Neutralität heißt nicht Gesinnungsneutralität, wie das die Nazis im Zweiten Weltkrieg von der Schweiz erfolglos verlangten. Selbstverständlich darf ein neutrales Land Stellung beziehen. Selbstverständlich darf das Land und dürfen seine Bürger eine Meinung haben und diese ausdrücken.

Aber die Politik muss versuchen, in einem Konflikt die Position aller Parteien zu verstehen, wobei Verstehen nicht gutheißen bedeutet. Wenn sie das tut, dann kann sie die «Guten Dienste» erbringen, eine neutrale Verhandlungsplattform zur Verfügung stellen und die Interessen verfeindeter Länder wahren – was die Schweiz seit vielen Jahren im Verhältnis USA/Iran tut.

Deshalb setzt sich die am Sonntag gegründete Bewegung für Neutralität bene.swiss für eine Schweiz der guten Dienste ein, also für eine aktive, engagierte Neutralität. Hätte die Schweiz in den letzten drei Jahren eine etwas größere Distanz zur NATO und zur EU gewahrt, dann würden die aktuell laufenden Verhandlungen vielleicht nicht in Saudiarabien und in der Türkei stattfinden, sondern in Genf.
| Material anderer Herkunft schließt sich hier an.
(* ===== verification/Order.v ===== *)
(** * Jobs wait for their dependencies

    The promise of the dependency tracker, seen from outside: a job that is
    ready, running, evicted or has run had every one of its dependencies complete
    first, and a blocked job is recorded to be woken by each one that has not.
    The invariant is preserved by every logged transition of the engine
    ([log_event]), so it holds along every run. *)

From stdpp Require Import base strings list numbers option sets relations.
From Stdlib Require Import ZArith Lia.
From S2P Require Import Prelude Domain Arena Job Inventory Priority ReadySet Eligibility.
From S2P Require Import Decay FairShare Pack Backfill Preempt Scheduler Cycle Frame.
From S2P Require Import Codec LogRecord Log Snapshot Store Journal Command Engine.
From S2P Require Import EngineInv EngineSteps EngineTick EngineRun.
Open Scope Z_scope.
Open Scope list_scope.

(** ** Edges that survive *)

Lemma clear_index_deps_of t k t' a :
  clear_index t k = Done t' → tracked t' a → tracked t a ∧ deps_of t' a = deps_of t a.
Proof.
  unfold clear_index. intros E. apply exec_bind_Done in E as (ow & Eo & E). apply exec_bind_Done in E as (un & _ & E).
  apply exec_bind_Done in E as (de & Ed & E). injection E as <-.
  apply vec_put_inv in Eo as (o & Ho & ->). apply vec_put_inv in Ed as (l & Hl & ->).
  unfold tracked, deps_of. cbn. rewrite !vec_get_insert by (by eapply vec_get_range). intros [Hn Ha].
  destruct (decide (k = JobId_index a)); [congruence|done].
Qed.

(** What stays tracked keeps its dependents. *)
Lemma completed_deps_of t id p t' p' a :
  tracker_on_completed t id p = Done (t', p') → tracked t' a → deps_of t' a = deps_of t a.
Proof.
  unfold tracker_on_completed. destruct (negb _); [by intros [= <- _]|]. intros E Ha.
  apply exec_bind_Done in E as (ds & _ & E). apply exec_bind_Done in E as ([t1 p1] & Ef & E).
  apply exec_bind_Done in E as (t2 & Ec & E). injection E as <- <-.
  destruct (clear_index_deps_of _ _ _ a Ec Ha) as [_ ->].
  unfold deps_of. by rewrite (satisfy_edges _ _ _ _ Ef).
Qed.

Lemma cascade_deps_of fuel t id stack c t' c' a :
  cascade_loop fuel t id stack c = Done (t', c') → tracked t' a → tracked t a ∧ deps_of t' a = deps_of t a.
Proof.
  revert t stack c. induction fuel as [|fuel IH]; intros t [|x stack] c E Ha; cbn [cascade_loop] in E; [by simplify_eq|done|by simplify_eq|].
  destruct (negb (is_tracked t x)); [by eapply IH|]. apply exec_bind_Done in E as (ds & _ & E).
  apply exec_bind_Done in E as (t1 & Ec & E). destruct (IH _ _ _ E Ha) as [Ha1 ->].
  by eapply clear_index_deps_of.
Qed.

(** ** The invariant *)

(** The dependency has completed, as far as the arena still remembers it. *)
Definition done_or_gone (jobs : Arena Job) (d : JobId) : Prop :=
  issued jobs d ∧ ∀ st, job_state jobs d = Some st → st = JobState.Completed.

(** What a job in state [st] may assume of its dependency [d]. *)
Definition waits_for (t : DependencyTracker) (jobs : Arena Job) (x : JobId) (st : JobState) (d : JobId) : Prop :=
  match st with
  | JobState.Submitted | JobState.Cancelled => True
  | JobState.Blocked => done_or_gone jobs d ∨ dep_edge t d x
  | _ => done_or_gone jobs d
  end.

Record waits (t : DependencyTracker) (jobs : Arena Job) : Prop := {
  wa_arena : Arena_wf jobs;
  wa_slots : Z.of_nat (length (slots jobs)) <= u32_max;
  wa_deps : deps_ok t jobs;
  wa_edges : ∀ x, x ∈ edges t → issued jobs x;
  wa_truth : ∀ x j d, Arena_get jobs x = Some j → d ∈ deps j → waits_for t jobs x (state j) d;
  wa_sound : ∀ d x j, dep_edge t d x → Arena_get jobs x = Some j → d ∈ deps j;
}.

Lemma arena_rel_wf {T} (R : relation T) a b : arena_rel R a b → Arena_wf a → Arena_wf b.
Proof.
  intros Hr [(fl & Hc & Hnd & Hall) Hlen Hb Hg]. pose proof (arena_rel_length _ _ _ Hr) as Hl.
  assert (∀ i, option_Forall2 (slot_rel R) (vec_get (slots a) i) (vec_get (slots b) i)) as Hv by (intros; by apply arena_rel_vec).
  destruct Hr as [Hs Hf Hn]. split.
  - exists fl. split; [|split; [done|]].
    + rewrite <-Hf. clear -Hc Hv. induction Hc as [|i g nx l Hi _ IH]; [constructor|].
      specialize (Hv i). rewrite Hi in Hv. inversion Hv as [? ? Hxy|]; subst. inversion Hxy; subst. econstructor; [done|done].
    + intros i g nx Hi. specialize (Hv i). rewrite Hi in Hv. inversion Hv as [? ? Hxy E|]; subst. inversion Hxy; subst. by eapply Hall.
  - rewrite <-Hn, Hlen. f_equal. unfold count_if. clear -Hs.
    induction Hs as [|x y l l' Hxy _ IH]; [done|]. cbn. destruct Hxy; cbn; by rewrite ?IH.
  - by rewrite <-Hl.
  - intros i y Hi. specialize (Hv i). rewrite Hi in Hv. inversion Hv as [x ? Hxy E|]; subst.
    specialize (Hg i x ltac:(done)). by inversion Hxy; subst.
Qed.

(** A completed or forgotten dependency stays so under a call that moves only
    unfinished jobs. *)
Lemma done_or_gone_after jobs jobs' id st l st' d :
  arena_rel job_like jobs jobs' → state_after jobs id st l st' jobs' → all_blocked jobs l →
  is_pending jobs id = true → done_or_gone jobs d → done_or_gone jobs' d.
Proof.
  intros Hr Ha Hb Hp [Hi Hd]. split; [by eapply issued_rel|]. intros s Hs. rewrite (Ha d) in Hs.
  destruct (decide (d = id)) as [->|].
  { rewrite is_pending_state in Hp. destruct (job_state jobs id) as [s0|]; [|done].
    rewrite (Hd s0 eq_refl) in Hp. done. }
  destruct (decide (d ∈ l)) as [Hin|]; [|by apply Hd]. specialize (Hd _ (Hb _ Hin)). done.
Qed.

(** A call on an unfinished job. *)
Lemma waits_call t jobs t' jobs' id st l st' :
  waits t jobs → arena_rel job_like jobs jobs' → state_after jobs id st l st' jobs' → all_blocked jobs l →
  is_pending jobs id = true → deps_ok t' jobs' → edges t' ⊆ edges t →
  (∀ j d, Arena_get jobs id = Some j → d ∈ deps j → waits_for t' jobs' id st d) →
  (∀ x j d, x ∈ l → Arena_get jobs x = Some j → d ∈ deps j → waits_for t' jobs' x st' d) →
  (∀ d x, dep_edge t d x → x ≠ id → x ∉ l → done_or_gone jobs' d ∨ dep_edge t' d x) →
  (∀ d x, dep_edge t' d x → dep_edge t d x) → waits t' jobs'.
Proof.
  intros [H1 H2 H3 H4 H5 H6] Hr Ha Hb Hp Hok Hed Hid Hl Hother Hback. split.
  - by eapply arena_rel_wf.
  - by rewrite <-(arena_rel_length _ _ _ Hr).
  - done.
  - intros x Hx. eapply issued_rel; [done|]. by apply H4, Hed.
  - intros x j' d Hj' Hd. destruct (arena_rel_Some _ _ _ _ _ Hr Hj') as (j & Hj & Hlike).
    destruct (job_like_fields _ _ Hlike) as (_ & _ & _ & _ & Ed & _). rewrite Ed in Hd.
    pose proof (Ha x) as Hx. unfold job_state in Hx at 1. rewrite Hj' in Hx. cbn in Hx.
    destruct (decide (x = id)) as [->|Hne]; [injection Hx as ->; by eapply Hid|].
    destruct (decide (x ∈ l)) as [Hin|Hnin]; [injection Hx as ->; by eapply Hl|].
    unfold job_state in Hx. rewrite Hj in Hx. injection Hx as ->. specialize (H5 x j d Hj Hd).
    assert (done_or_gone jobs d → done_or_gone jobs' d) as Hkeep by (by eapply done_or_gone_after).
    destruct (state j); cbn in H5 |- *; try by auto. destruct H5 as [?|?]; [left; auto|]. by apply Hother.
  - intros d x j' He Hj'. destruct (arena_rel_Some _ _ _ _ _ Hr Hj') as (j & Hj & Hlike).
    destruct (job_like_fields _ _ Hlike) as (_ & _ & _ & _ & -> & _). eapply H6; [|done]. by apply Hback.
Qed.

(** ** The calls *)

Lemma promote_moved fs now config l rs jobs rs' jobs' :
  exec_fold (promote fs now config) (rs, jobs) l = Done (rs', jobs') → NoDup l → all_blocked jobs l →
  moved jobs l JobState.Ready jobs'.
Proof.
  revert rs jobs. induction l as [|d l IH]; intros rs jobs E Hnd Hb; cbn [exec_fold] in E.
  { simplify_eq. apply moved_nil. }
  apply NoDup_cons in Hnd as [Hn Hnd]. destruct (all_blocked_live _ _ d Hb) as (j & Hj & Hs); [by left|].
  apply exec_bind_Done in E as ([rs1 jobs1] & E1 & E). unfold promote in E1. rewrite Hj in E1.
  assert (try_transition j JobState.Ready = Ok (job_with_state j JobState.Ready)) as Et by (unfold try_transition; by rewrite Hs).
  rewrite Et in E1. apply exec_bind_Done in E1 as (rs2 & _ & E1). injection E1 as <- <-.
  eapply moved_cons; [done|done|]. eapply IH; [done|done|]. by eapply all_blocked_tail.
Qed.

Lemma cascade_moved l rs jobs rs' jobs' :
  exec_fold cascade_one (rs, jobs) l = Done (rs', jobs') → NoDup l → all_blocked jobs l →
  moved jobs l JobState.Cancelled jobs'.
Proof.
  revert rs jobs. induction l as [|d l IH]; intros rs jobs E Hnd Hb; cbn [exec_fold] in E.
  { simplify_eq. apply moved_nil. }
  apply NoDup_cons in Hnd as [Hn Hnd]. destruct (all_blocked_live _ _ d Hb) as (j & Hj & Hs); [by left|].
  apply exec_bind_Done in E as ([rs1 jobs1] & E1 & E). unfold cascade_one in E1. rewrite Hj in E1.
  apply exec_bind_Done in E1 as (rs2 & _ & E1).
  assert (try_transition j JobState.Cancelled = Ok (job_with_state j JobState.Cancelled)) as Et
    by (unfold try_transition; by rewrite Hs).
  rewrite Et in E1. injection E1 as <- <-.
  eapply moved_cons; [done|done|]. eapply IH; [done|done|]. by eapply all_blocked_tail.
Qed.

(** The dependencies of a job past [Blocked] are done. *)
Lemma waits_past t jobs x j d :
  waits t jobs → Arena_get jobs x = Some j → d ∈ deps j →
  occupies_slot (state j) = true ∨ state j = JobState.Ready → done_or_gone jobs d.
Proof. intros Hw Hj Hd Hs. pose proof (wa_truth _ _ Hw _ _ _ Hj Hd) as H. destruct (state j); naive_solver. Qed.

(** An accepted completion: what it does to the tracker and to the states. *)
Lemma completed_after s jobs id now config s' jobs' p :
  on_completed s id jobs now config = Done (s', jobs', Ok p) → waits (sc_deps s) jobs →
  ∃ j, Arena_get jobs id = Some j ∧ occupies_slot (state j) = true ∧ is_pending jobs id = true ∧
    tracker_on_completed (sc_deps s) id [] = Done (sc_deps s', p) ∧ deps_ok (sc_deps s') jobs' ∧
    (∀ x, x ∈ p ↔ dep_edge (sc_deps s) id x ∧ edge_count (sc_deps s) x = count_id x (deps_of (sc_deps s) id)) ∧
    (∀ x, x ∈ p → job_state jobs x = Some JobState.Blocked ∧ x ≠ id) ∧
    state_after jobs id JobState.Completed p JobState.Ready jobs'.
Proof.
  intros E Hw. unfold on_completed in E. destruct (Arena_get jobs id) as [j|] eqn:Hj; [|done].
  destruct (try_transition j JobState.Completed) as [j'|] eqn:Et; [|done]. apply try_transition_Ok in Et as [Hc ->].
  assert (occupies_slot (state j) = true) as Hocc by (by destruct (state j)).
  apply exec_bind_Done in E as (fs & _ & E). apply exec_bind_Done in E as ([t q] & Ec & E).
  apply exec_bind_Done in E as ([rs jobs1] & Ep & E). injection E as <- <- <-. cbn.
  assert (is_pending jobs id = true) as Hp.
  { apply is_pending_live. exists j. by destruct (state j). }
  destruct (deps_ok_completed (sc_deps s) jobs id (wa_deps _ _ Hw) Hp) as (t' & fired & E' & Hnd & Hf & Hfb & Hok).
  { unfold job_state. rewrite Hj. intros [= Hs]. by rewrite Hs in Hocc. }
  rewrite Ec in E'. injection E' as <- <-.
  assert (state_after jobs id JobState.Completed q JobState.Ready jobs1) as Ha.
  { eapply moved_state_after; [done|by intros Hx; destruct (Hfb _ Hx)| |eapply promote_moved; [exact Ep|done|]];
      (intros x Hx; rewrite (job_state_set _ _ _ _ _ Hj), decide_False; [by apply Hfb|]; intros <-; by destruct (Hfb _ Hx)). }
  exists j. do 4 (split; [done|]). split; [by apply Hok|]. done.
Qed.
(* ===== verification/Daemon.v ===== *)
(** * Start-up and shutdown

    [crates/taskerd/src/daemon.rs]: [serve] rebuilds the engine from the data
    directory (or starts an empty one), runs the scheduler and the log writer on
    threads of their own, and stops them in order.  This file composes the parts:
    what a daemon leaves on disk, whenever it is stopped, is enough for the next
    one to start from the same jobs, any number of times over. *)

From stdpp Require Import base strings list numbers option gmap fin_maps sets relations.
From Stdlib Require Import ZArith Lia.
From S2P Require Import Prelude Domain Arena Job Inventory Priority ReadySet Eligibility.
From S2P Require Import Decay FairShare Pack Backfill Preempt Scheduler Cycle Frame.
From S2P Require Import Codec LogRecord Log Snapshot Store Journal Command Engine EngineInv EngineSteps EngineTick EngineRun Order Replay Recovery Restart.
Open Scope Z_scope.
Open Scope list_scope.

Module DaemonError.
Inductive DaemonError : Type :=
| Transport
| Io
| SchedulerPanic
| Wal (e : WalError)
| Recovery (e : RecoverError)
| WalPanic.
End DaemonError.
Abbreviation DaemonError := DaemonError.DaemonError.

(** What [serve] has once the threads can start: the engine, the origin recovery
    set the clock to, and the store the writer thread owns. *)
Record Started : Type := MkStarted {
  sd_engine : Engine;
  sd_origin : option VirtualTime;
  sd_store : option Store;
}.

Section Start.
Context (hash : bytes → Z).

(** The [match] on [data_dir]; [None] runs in memory.  [rotate_bytes] is
    [config.wal_rotate_bytes]. *)
Definition start (config : DaemonConfig) (rotate_bytes : Z) (data_dir : option Dir)
  : exec (result Started DaemonError) :=
  match data_dir with
  | Some dir =>
      let! '(dir, r) := recover hash dir in
      match r with
      | Err e => Done (Err (DaemonError.Wal e))
      | Ok recovered =>
          match resume dir (rec_generation recovered) with
          | Err e => Done (Err (DaemonError.Wal e))
          | Ok store =>
              let journal := Journal_new rotate_bytes in
              let! r := recover_engine hash config recovered journal in
              match r with
              | Err e => Done (Err (DaemonError.Recovery e))
              | Ok (engine, origin) => Done (Ok (MkStarted engine (Some origin) (Some store)))
              end
          end
      end
  | None =>
      let! engine := build config None in
      Done (Ok (MkStarted engine None None))
  end.

(** The scheduler thread leaves its loop and hands over what is pending. *)
Definition flushed (e : Engine) : list EngineCommit :=
  match eg_journal e with Some j => (flush j true).2 | None => [] end.

(** The end of [serve]: the scheduler thread is joined, then the writer, which
    drains the batches it was [sent] and exits. *)
Definition stop (e : Engine) (store : Store) (sent : list EngineCommit) : Store * list Answer * list Dispatch :=
  run_writer store (sent ++ flushed e).
End Start.

(** ** Batches on their way to the disk *)

Section Writer.
Context (hash : bytes → Z) (config : DaemonConfig).
Hypothesis Hhash : Checksum hash.
Hypothesis Hcfg : daemon_config_ok config.

(** The snapshot of a batch, if it has one, restores. *)
Definition commit_restorable (c : EngineCommit) : bool :=
  match cm_snapshot c with
  | None => true
  | Some bs => match decode_snapshot hash bs with Done (Ok sn) => snapshot_restorable sn | _ => false end
  end.

Definition batches_restorable (sent : list EngineCommit) : Prop := ∀ c, c ∈ sent → commit_restorable c = true.

Lemma batch_restorable sent c b sn :
  batches_restorable sent → c ∈ sent → batch_of hash c b → bt_snapshot b = Some sn → snapshot_restorable sn = true.
Proof.
  intros Hs Hc [_ _ Hb _ _ Hwf] Hsn. specialize (Hs c Hc). unfold commit_restorable in Hs. rewrite Hb, Hsn in Hs.
  cbn [fmap option_fmap option_map] in Hs. destruct (Hwf sn Hsn). by rewrite decode_snapshot_bytes in Hs.
Qed.

Lemma run_writer_app (s : Store) (a b : list EngineCommit) :
  run_writer s (a ++ b) =
  let '(s, acks, ds) := run_writer s a in
  let '(s, acks', ds') := run_writer s b in (s, acks ++ acks', ds ++ ds').
Proof.
  revert s. induction a as [|c a IH]; intros s; cbn [app run_writer]; [by destruct (run_writer s b) as [[? ?] ?]|].
  destruct (writer_step s c) as [[s1 x] y]. rewrite IH. destruct (run_writer s1 a) as [[s2 x2] y2].
  destruct (run_writer s2 b) as [[s3 x3] y3]. by rewrite !app_assoc.
Qed.

(** What one batch does to what the disk stands for. *)
Lemma represents_batch snap rs s1 jobs1 s2 jobs2 s3 jobs3 (c : EngineCommit) b :
  represents config snap rs s1 jobs1 → batch_of hash c b →
  log_trace (dc_cycle config) s1 jobs1 (bt_before b) s2 jobs2 →
  (∀ sn, bt_snapshot b = Some sn → snapshot_point s2 jobs2 sn) →
  (∀ sn, bt_snapshot b = Some sn → snapshot_restorable sn = true) →
  log_trace (dc_cycle config) s2 jobs2 (bt_after b) s3 jobs3 →
  represents config (after_batch snap rs (bt_snapshot b) (bt_after b)).1 (after_batch snap rs (bt_snapshot b) (bt_after b)).2 s3 jobs3.
Proof.
  intros Hr Hb H1 Hp Hres H2. pose proof (represents_more config _ _ _ _ _ _ _ Hr H1) as Hr1.
  destruct (bt_snapshot b) as [sn|] eqn:Es; cbn.
  - destruct (represents_state config Hcfg _ _ _ _ Hr) as [Hw Ha]. exists s2, jobs2. split; [|done].
    by eapply snapshot_base; [| |exact H1|apply Hp|apply Hres].
  - destruct Hb as [_ _ _ Ho _ _]. rewrite (Ho Es), app_nil_r in Hr1. by eapply represents_more.
Qed.

(** The writer on a run's batches: all of them reach the disk. *)
Lemma run_writer_ok st snap rs s0 jobs0 bs s jobs sent :
  store_ok hash st snap rs → represents config snap rs s0 jobs0 →
  logged (dc_cycle config) s0 jobs0 bs s jobs → Forall2 (batch_of hash) sent bs → batches_restorable sent →
  st_generation st + Z.of_nat (length sent) <= u64_max →
  ∃ st' snap' rs', run_writer st sent = (st', concat (acks <$> sent), concat (dispatches <$> sent)) ∧
    store_ok hash st' snap' rs' ∧ represents config snap' rs' s jobs ∧
    st_generation st <= st_generation st' <= st_generation st + Z.of_nat (length sent).
Proof.
  intros Hst Hrep Hl. revert sent. induction Hl as [|bs s1 jobs1 s2 jobs2 s3 jobs3 b Hl IH H2 Hp H3]; intros sent Hbs Hres Hg.
  { apply Forall2_nil_inv_r in Hbs as ->. exists st, snap, rs. cbn. by split_and!; try lia. }
  apply Forall2_app_inv_r in Hbs as (sent1 & sent2 & Hbs & Hb & ->).
  apply Forall2_cons_inv_r in Hb as (c & ? & Hb & ->%Forall2_nil_inv_r & ->). rewrite length_app in Hg. cbn [length] in Hg.
  destruct (IH sent1 Hbs) as (st1 & snap1 & rs1 & E1 & Hst1 & Hrep1 & Hg1); [by intros ? ?; apply Hres; set_solver|lia|].
  destruct (persist_spec hash st1 c (bt_before b) (bt_snapshot b) (bt_after b) snap1 rs1 Hst1 Hb) as (st2 & Ep & Hg2 & Hst2).
  { unfold is_u64. pose proof (so_gen _ _ _ _ Hst1). unfold is_u64 in *. lia. }
  exists st2. eexists _, _. split.
  { rewrite run_writer_app, E1. cbn [run_writer]. unfold writer_step. rewrite Ep.
    by rewrite !app_nil_r, !fmap_app, !concat_app; cbn [fmap list_fmap concat]; rewrite !app_nil_r. }
  split; [exact Hst2|]. split; [|rewrite length_app; cbn [length]; lia].
  eapply represents_batch; [done|done|done|done| |done]. intros sn Hsn.
  eapply (batch_restorable (sent1 ++ [c]) c); [done|set_solver|done|done].
Qed.
End Writer.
Auch innenpolitisch leistet die Neutralität gute Dienste. Im Ersten Weltkrieg war die Schweiz politisch gespalten. Die Deutschschweiz hielt zum Kaiserreich, die Welschschweiz neigte Frankreich zu. In seiner berühmten Rede vom 14. Dezember 1914 rief Carl Spitteler, damals einer der bekanntesten Schriftsteller, die Schweiz dazu auf, die Neutralität zu bewahren. Neutralität ist also gerade in Krisenzeiten entscheidend, damit der innere Frieden der Schweiz gewahrt bleibt.

Ohne Neutralität könnten die Schweizerinnen und Schweizer das Schicksal ihres Landes nicht mehr selber bestimmen. In unterschiedlichen Ausprägungen ist die Schweiz seit etwa 500 Jahren neutral, international verbrieft am Wiener Kongress und in den Verträgen von Versailles.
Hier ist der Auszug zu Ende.